French journalist and publisher (1752–1832)

Jean-Baptiste-Denis Després (1752–1832) was a French journalist, publisher, playwright, librettist and translator, who was educated at the College Mazarin.

He also achieved fame and renown as a loyal private secretary, confidant and advisor to influential personalities, including writers, diplomats, military leaders and kings.

== Secretary and confidant of the personalities of his time ==
From the mid-1770s Jean-Baptiste-Denis Després was the secretary for Pierre Victor, Baron de Besenval de Brunstatt, at the baron's residence in Paris, the Hôtel de Besenval. After the baron's death in 1791, he remained in the service of his son, Joseph-Alexandre Pierre, Vicomte de Ségur, who lived for a time in the Hôtel de Besenval after his father's death.

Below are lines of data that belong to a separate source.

(** One key of a shape whose schema never returns [undefined]. *)
Lemma parse_shape_required k (s : schema) shape v (c : value -> bool) (f : value -> value) :
  (forall x y, s x = Some y <-> c x = true /\ y = f x) ->
  (forall x, c x = true -> f x <> VUndefined) ->
  parse_shape ((k, s) :: shape) v
  = if c (get v k)
    then option_map (cons (k, f (get v k))) (parse_shape shape v)
    else None.
Proof.
  intros Hs Hf. cbn [parse_shape].
  destruct (s (get v k)) as [y|] eqn:E.
  - apply Hs in E as [Hc ->]. rewrite Hc.
    destruct (parse_shape shape v) as [rest|]; [|reflexivity].
    specialize (Hf _ Hc). simpl. destruct (f (get v k)); congruence.
  - destruct (c (get v k)) eqn:Hc; [|reflexivity].
    assert (s (get v k) = Some (f (get v k))) by (apply Hs; auto).
    congruence.
Qed.

(** One key of a shape that holds an optional string. *)
Lemma parse_shape_optional k shape v :
  parse_shape ((k, z_optional z_string) :: shape) v
  = if is_absent (get v k) || is_string (get v k)
    then option_map (app (optional_prop v k)) (parse_shape shape v)
    else None.
Proof.
  cbn [parse_shape]. unfold optional_prop.
  pose proof (get_has_key v k) as Hk.
  destruct (get v k); simpl; try reflexivity.
  - destruct (parse_shape shape v); [|reflexivity].
    destruct (has_key v k); reflexivity.
  - rewrite Hk by discriminate.
    destruct (parse_shape shape v); reflexivity.
Qed.

Lemma or_default_defined d x : d <> VUndefined -> or_default d x <> VUndefined.
Proof. destruct x; simpl; congruence. Qed.

Lemma is_string_defined x : is_string x = true -> x <> VUndefined.
Proof. destruct x; simpl; congruence. Qed.

(** C4. The input schema of the generative call accepts exactly the
    objects in which [destination], [startDate] and [interests] are
    strings, [days] is absent or a number from 1 to 21, [budget] is absent
    or one of Low, Medium, Luxury, [travelers] is absent or a number that
    is at least 1, [pace] is absent or one of Relaxed, Balanced, Intense,
    and [mustInclude], [avoid] and [notes] are absent or strings; it
    rejects every other value; and the value it returns has 3, Medium, 2
    and Balanced in the place of an absent [days], [budget], [travelers]
    and [pace]. *)
Theorem input_schema_accepts_exactly (v : value) :
  GeneratePersonalizedItineraryInputSchema v
  = if preferences_shape v then Some (parsed_preferences v) else None.
Proof.
  unfold GeneratePersonalizedItineraryInputSchema, z_object, preferences_shape,
    parsed_preferences.
  destruct v; try reflexivity.
  change (is_object (VObj props)) with true. rewrite andb_true_l.
  set (v := VObj props).
  rewrite (parse_shape_required _ _ _ v is_string (fun x => x) z_string_spec is_string_defined).
  rewrite (parse_shape_required _ _ _ v is_string (fun x => x) z_string_spec is_string_defined).
  rewrite (parse_shape_required _ _ _ v _ _ days_schema_spec)
    by (intros; apply or_default_defined; discriminate).
  rewrite (parse_shape_required _ _ _ v _ _ (fun x y => z_enum_default_spec (lit "Medium") BUDGETS x y eq_refl))
    by (intros; apply or_default_defined; discriminate).
  rewrite (parse_shape_required _ _ _ v _ _ travelers_schema_spec)
    by (intros; apply or_default_defined; discriminate).
  rewrite (parse_shape_required _ _ _ v is_string (fun x => x) z_string_spec is_string_defined).
  rewrite (parse_shape_required _ _ _ v _ _ (fun x y => z_enum_default_spec (lit "Balanced") PACES x y eq_refl))
    by (intros; apply or_default_defined; discriminate).
  rewrite !parse_shape_optional.
  cbn [parse_shape].
  repeat match goal with
         | |- context [if ?b then _ else None] =>
             lazymatch b with
             | context [andb] => fail
             | _ => destruct b; [| rewrite ?andb_false_r; reflexivity]
             end
         end.
  simpl andb. cbn [option_map app]. rewrite app_nil_r. reflexivity.
Qed.

(** ** The server action *)

(** C1. Whatever the input, the state of the server and the behaviour of
    what lies behind the flow, [generateItineraryAction] returns and does
    not throw.  It returns the output of [generatePersonalizedItinerary]
    when that call returns, and otherwise the object whose [error] is
    "Failed to generate itinerary: " followed by the message of the error
    thrown, or by "An unknown error occurred." when the message is missing
    or empty.  [generatePersonalizedItinerary] is called once, with the
    input of the action, and the prompt at most once. *)
Theorem generateItineraryAction_never_throws (B : Backend) (input : value) (w : Server) :
  exists (r : ActionResult) (w' : Server),
    generateItineraryAction B input w = (Ok r, w') /\
    flow_calls w' = flow_calls w ++ [input] /\
    (List.length (prompt_calls w') <= S (List.length (prompt_calls w)))%nat /\
    match fst (generatePersonalizedItinerary B input w) with
    | Ok o => r = Generated o
    | Throw e =>
        r = ErrorObject
              (lit "Failed to generate itinerary: " ++
               match err_message e with
               | Some (c :: m) => c :: m
               | Some [] | None => lit "An unknown error occurred."
               end)
    end.
Proof.
  unfold generateItineraryAction, try_catch, bind, generatePersonalizedItinerary,
    generatePersonalizedItineraryFlow, log_flow_call, bind.
  destruct (GeneratePersonalizedItineraryInputSchema input) as [parsed|].
  - unfold call_prompt. cbn [fst snd flow_calls prompt_calls].
    destruct (prompt B (List.length (prompt_calls w)) parsed) as [o|e].
    + eexists _, _. split; [reflexivity|]. cbn.
      split; [reflexivity|]. split; [|reflexivity].
      rewrite length_app. simpl. lia.
    + eexists _, _. split; [reflexivity|]. cbn.
      split; [reflexivity|]. split.
      * rewrite length_app. simpl. lia.
      * unfold message_or_unknown. destruct (err_message e) as [[|c m]|]; reflexivity.
  - unfold throw. eexists _, _. split; [reflexivity|]. cbn.
    split; [reflexivity|]. split.
    + lia.
    + unfold message_or_unknown.
      destruct (err_message (schema_error B input)) as [[|c m]|]; reflexivity.
Qed.

(** ** The page: requests in flight *)

Lemma begin_in_flight data p :
  (exists input, action_input data = Ok input /\
     in_flight (generateItinerary_begin data p) = in_flight p ++ [input] /\
     loading (generateItinerary_begin data p) = true) \/
  (exists e, action_input data = Throw e /\
     in_flight (generateItinerary_begin data p) = in_flight p /\
     loading (generateItinerary_begin data p) = false).
Proof.
  unfold generateItinerary_begin.
  destruct (action_input data) as [input|e].
  - left. exists input. repeat split.
  - right. exists e. repeat split.
Qed.

Lemma begin_at_most_one data p :
  in_flight p = [] -> at_most_one (generateItinerary_begin data p).
Proof.
  intros Hp. destruct (begin_in_flight data p) as [(i & _ & Hi & Hl)|(e & _ & Hi & Hl)].
  - right. exists i. rewrite Hi, Hp. auto.
  - left. rewrite Hi, Hp. auto.
Qed.

(** What the effect leaves alone before it calls [generateItinerary]. *)
Lemma effect_load_frame params p :
  let p' := fst (effect_load params p) in
  in_flight p' = in_flight p /\ loading p' = loading p /\
  itinerary p' = itinerary p /\ toasts p' = toasts p /\
  localStorage p' = localStorage p /\ clipboard p' = clipboard p.
Proof.
  unfold effect_load, effect_read.
  destruct (searchParams_get params (lit "plan")) as [[|c plan]|].
  2: { destruct (atob (c :: plan)) as [text|];
       [destruct (JSON_parse text) as [v|]|]; cbn [truthy];
       try (repeat split; reflexivity).
       destruct (truthy v); [|repeat split; reflexivity].
       destruct (truthy (get (revive_startDate v) (lit "destination")));
         repeat split; reflexivity. }
  all: unfold localStorage_getItem;
    destruct (localStorage p !! LAST_INPUT) as [[|c saved]|]; cbn [truthy];
    try (repeat split; reflexivity);
    destruct (JSON_parse (c :: saved)) as [v|]; cbn [truthy];
    try (repeat split; reflexivity);
    destruct (truthy v); [|repeat split; reflexivity];
    destruct (truthy (get (revive_startDate v) (lit "destination")));
    repeat split; reflexivity.
Qed.

Lemma effect_load_in_flight params p :
  in_flight (fst (effect_load params p)) = in_flight p /\
  loading (fst (effect_load params p)) = loading p.
Proof. pose proof (effect_load_frame params p) as H. simpl in H. tauto. Qed.

Lemma effect_at_most_one params p :
  in_flight p = [] -> loading p = false -> at_most_one (effect params p).
Proof.
  intros Hi Hl. unfold effect.
  pose proof (effect_load_in_flight params p) as [Hi' Hl'].
  destruct (effect_load params p) as [p' [data|]]; simpl in *.
  - apply begin_at_most_one. congruence.
  - left. split; congruence.
Qed.

Lemma resume_loading s p : loading (generateItinerary_resume s p) = false.
Proof. reflexivity. Qed.

Lemma resume_in_flight s p :
  in_flight (generateItinerary_resume s p) = in_flight p.
Proof. destruct s as [[o|e]|e]; reflexivity. Qed.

The Baron de Besenval and Jean-Baptiste-Denis Després shared a close friendship and a deep relationship of trust. And so he wrote in a letter in 1787 about the baron:

"The Baron de Besenval was one of those men to whom all things prospered."
— Jean-Baptiste-Denis Després in a letter addressed to Maria Anna, Baronne von Roll von Emmenholz, née de Diesbach de Torny, wife of Franz Joseph, Baron von Roll von Emmenholz, a relative of the baron from Solothurn

At the request of the Vicomte de Ségur, Jean-Baptiste-Denis Després sorted the literary estate of the Baron de Besenval, which included his memoirs, published by the Vicomte de Ségur between 1805 and 1806. The publication caused a scandal among the aristocracy, as the baron did not shy away from describing life and customs at the French royal court in the last years of the Ancien Régime in all its scandalous details, including the names of the protagonists. However, some names were only hinted at, allowing those in the know to identify the person being referred to.

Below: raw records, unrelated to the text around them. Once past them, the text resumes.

(** C5, amended. On a frame of at least 21 observations, with [today] its
    last row and [yesterday] the one before: the strategy triggers exactly
    when MA5 was below MA20 yesterday and is above it today, today's volume
    exceeds 1.8 times its 20-period average, and today's close exceeds each
    of the 20 closes before it; on a frame that lacks the volume or the
    Volume_avg column the volume condition counts as met. The reason string
    prints the truth value of each of the three conditions as True or False,
    triggered or not. The scenario of crossover, volume at twice a positive
    average and breakout triggers. *)
Theorem technical_triggers_iff (df : DataFrame) (today yesterday : Bar) :
  (21 ≤ length (bars df))%nat →
  bars df !! (length (bars df) - 1)%nat = Some today →
  bars df !! (length (bars df) - 2)%nat = Some yesterday →
  (triggered (strategy_technical (Some df)) = true
   ↔ golden_cross yesterday today
     ∧ (volume_columns df = true → volume_surge today)
     ∧ breaks_past20_high (bars df) today)
  ∧ (∃ gc vol br : bool,
       (gc = true ↔ golden_cross yesterday today)
       ∧ (vol = true ↔ (volume_columns df = true → volume_surge today))
       ∧ (br = true ↔ breaks_past20_high (bars df) today)
       ∧ reason (strategy_technical (Some df)) =
           (if triggered (strategy_technical (Some df))
            then "觸發（滿足 " else "未觸發（僅 ")
             +:+ pretty (Z.b2z gc + Z.b2z vol + Z.b2z br)
             +:+ "/3）：金叉=" +:+ (if gc then "True" else "False")
             +:+ "、量能=" +:+ (if vol then "True" else "False")
             +:+ "、突破高點=" +:+ (if br then "True" else "False"))
  ∧ (golden_cross yesterday today →
     (volume today == 2 * Volume_avg today)%Q →
     (0 < Volume_avg today)%Q →
     breaks_past20_high (bars df) today →
     triggered (strategy_technical (Some df)) = true).
Proof.
  intros Hn Ht Hy.
  destruct (strategy_technical_unfold df today yesterday Hn Ht Hy) as [Htrig Hreason].
  cbv zeta in Htrig, Hreason.
  assert (Qltb (MA5 yesterday) (MA20 yesterday) && Qltb (MA20 today) (MA5 today) = true
          ↔ golden_cross yesterday today) as Hgc.
  { rewrite andb_true_iff, !Qltb_lt. done. }
  assert ((if volume_columns df
           then Qltb (Volume_avg today * 1.8) (volume today) else true) = true
          ↔ (volume_columns df = true → volume_surge today)) as Hvol.
  { destruct (volume_columns df).
    - rewrite Qltb_lt. unfold volume_surge. split; [auto | intros H; by apply H].
    - split; [intros _ [=] | done]. }
  pose proof (breakout_high_spec (bars df) today Hn) as Hbr.
  assert (triggered (strategy_technical (Some df)) = true
          ↔ golden_cross yesterday today
            ∧ (volume_columns df = true → volume_surge today)
            ∧ breaks_past20_high (bars df) today) as Hiff.
  { rewrite Htrig, <- Hgc, <- Hvol, <- Hbr.
    destruct (Qltb (MA5 yesterday) (MA20 yesterday) && Qltb (MA20 today) (MA5 today)),
      (if volume_columns df
       then Qltb (Volume_avg today * 1.8) (volume today) else true),
      (gt_nan (close today) (series_max (close <$> py_slice_neg 21 1 (bars df))));
      simpl; intuition congruence. }
  split; [exact Hiff|]. split.
  - eexists _, _, _. split; [exact Hgc|]. split; [exact Hvol|]. split; [exact Hbr|].
    rewrite Hreason, Htrig. unfold technical_reason.
    destruct (Qltb (MA5 yesterday) (MA20 yesterday) && Qltb (MA20 today) (MA5 today)),
      (if volume_columns df
       then Qltb (Volume_avg today * 1.8) (volume today) else true),
      (gt_nan (close today) (series_max (close <$> py_slice_neg 21 1 (bars df))));
      reflexivity.
  - intros Hg Hv Hpos Hb. apply Hiff. split; [done|]. split; [|done].
    intros _. unfold volume_surge. rewrite Hv. lra.
Qed.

In September 1793, whilst he was still working for the Vicomte de Ségur, Jean-Baptiste-Denis Després organised a house viewing for the wife and daughter of Alexandre-Théodore Brongniart, the architect of the baron's famous nymphaeum in the basement of the Hôtel de Besenval, Anne Louise Brongniart, née Degrémont (1744–1829), and Emilie Louise Alexandrine (1780–1847). He showed them the various rooms, including the nymphaeum. At that time, two years before the famous auction of 10 August 1795, conducted by Alexandre Joseph Paillet, the house was still furnished with precious furniture and works of art, including the painting La Gimblette. Jean-Baptiste-Denis Després then invited the two ladies to lunch in the dining room of the Hôtel de Besenval, which had also been designed by Alexandre-Théodore Brongniart in 1782.

In 1805, Jean-Baptiste-Denis Després became the secretary of Louis Bonaparte, who was King of Holland from 1806 to 1810 and appointed him to the Council of State. He was also a confidante of Hortense de Beauharnais, the Queen of Holland. Jean-Baptiste-Denis Després was a trusted official who ensured official communication between the queen and the various departments or interlocutors concerned, thus facilitating the management of the queen's affairs.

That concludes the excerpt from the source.